The issue was discussed in relation to inpatient/day case action plan targets.
Also in relation to the action plan, the NTPF advised that it remained on target to treat 20,000 patients.
However, the provision of additional procedures under the plan “will be more of a challenge”, according to the minutes.
The HSE also advised that further engagement was needed between the Department, HSE, and NTPF to identify a long-term sustainable funding model for the proposed cataract unit in Nenagh General Hospital.

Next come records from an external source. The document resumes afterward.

(** * Exotel-Vapi connector: a shallow embedding of the Python scripts

    The scripts talk to two HTTP APIs and branch on the decoded replies.
    They are embedded here as functions over
    - [string] for Python [str] (a Rocq string is the UTF-8 byte sequence of
      the Python text; every character the scripts test for is ASCII, and an
      ASCII byte never occurs inside a multi-byte UTF-8 sequence),
    - [pyval] for the dynamically typed values that [json.loads] produces and
      that the scripts assemble into result dictionaries,
    - [pyexn] for the exceptions the scripts raise, catch or let escape,
    - a state-and-exception monad [M] over a [world] that records every HTTP
      request sent and every line printed.

    The Python standard library ([json], [base64], [xml.etree], [urllib]) and
    the remote servers are not code of the repository: they are the fields of
    the class [Platform], over which every definition is parametric. *)

From Stdlib Require Import String Ascii ZArith List Bool Lia DecimalString.
Import ListNotations.
Open Scope list_scope.
Open Scope string_scope.

Set Implicit Arguments.
Set Warnings "-register-all".

(* ================================================================== *)
(** ** Python string primitives *)

Module PyString.

(** [sub in s] *)
Fixpoint str_in (sub s : string) : bool :=
  if prefix sub s then true
  else match s with
       | EmptyString => false
       | String _ s' => str_in sub s'
       end.

(** [s.replace(old, new)] for a non-empty [old]: scan left to right; at a
    match emit [new] and skip the rest of the matched text. *)
Fixpoint replace_from (old new : string) (skip : nat) (s : string) : string :=
  match s with
  | EmptyString => EmptyString
  | String c s' =>
      match skip with
      | S k => replace_from old new k s'
      | O => if prefix old s
             then new ++ replace_from old new (String.length old - 1) s'
             else String c (replace_from old new 0 s')
      end
  end.

(** [s.replace("", new)] puts [new] before every character and at the end. *)
Fixpoint intersperse (new s : string) : string :=
  match s with
  | EmptyString => new
  | String c s' => new ++ String c (intersperse new s')
  end.

Definition str_replace (old new s : string) : string :=
  match old with
  | EmptyString => intersperse new s
  | String _ _ => replace_from old new 0 s
  end.

Definition startswith (s pre : string) : bool := prefix pre s.

(** The ASCII characters for which [str.isspace] holds. *)
Definition is_space (c : ascii) : bool :=
  let n := nat_of_ascii c in
  (((9 <=? n) && (n <=? 13)) || ((28 <=? n) && (n <=? 32)))%nat.

(** The number of bytes of the white-space character that [s] starts with,
    0 when it starts with none.  [str.isspace] holds for the ASCII
    characters above and for U+0085, U+00A0 (C2 85, C2 A0), U+1680
    (E1 9A 80), U+2000 to U+200A, U+2028, U+2029, U+202F (E2 80 80 to 8A,
    A8, A9, AF), U+205F (E2 81 9F) and U+3000 (E3 80 80). *)
Definition space_width (s : string) : nat :=
  match s with
  | EmptyString => 0
  | String c s1 =>
      let a := nat_of_ascii c in
      if is_space c then 1
      else match s1 with
           | EmptyString => 0
           | String d s2 =>
               let b := nat_of_ascii d in
               if ((a =? 194) && ((b =? 133) || (b =? 160)))%nat then 2
               else match s2 with
                    | EmptyString => 0
                    | String e _ =>
                        let g := nat_of_ascii e in
                        if (((a =? 225) && (b =? 154) && (g =? 128))
                            || ((a =? 226) && (b =? 128)
                                && (((128 <=? g) && (g <=? 138))
                                    || (g =? 168) || (g =? 169) || (g =? 175)))
                            || ((a =? 226) && (b =? 129) && (g =? 159))
                            || ((a =? 227) && (b =? 128) && (g =? 128)))%nat
                        then 3 else 0
                    end
           end
  end.

(** [s.lstrip()] *)
Fixpoint lstrip (s : string) : string :=
  match s with
  | EmptyString => EmptyString
  | String _ s1 =>
      match space_width s with
      | 1 => lstrip s1
      | 2 => match s1 with
             | String _ s2 => lstrip s2
             | EmptyString => s
             end
      | 3 => match s1 with
             | String _ (String _ s3) => lstrip s3
             | _ => s
             end
      | _ => s
      end
  end.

The unit subsequently opened in November 2018, but was initially operational for only one day a week.
This has increased to four days a week, it is understood.
Also discussed at the meeting were the arrangements for a dynamic purchasing system (DPS) to be put in place by the HSE.
“Mini-tenders will issue shortly with the aim of drawing up a framework for hospitals to invite proposals to have external providers use latent capacity in public hospitals,” according to the minutes.
The HSE went to tender for the DPS at the beginning of this year.
It is anticipated that a broad range of services may be required under this DPS across multiple clinical specialties and diagnostic services.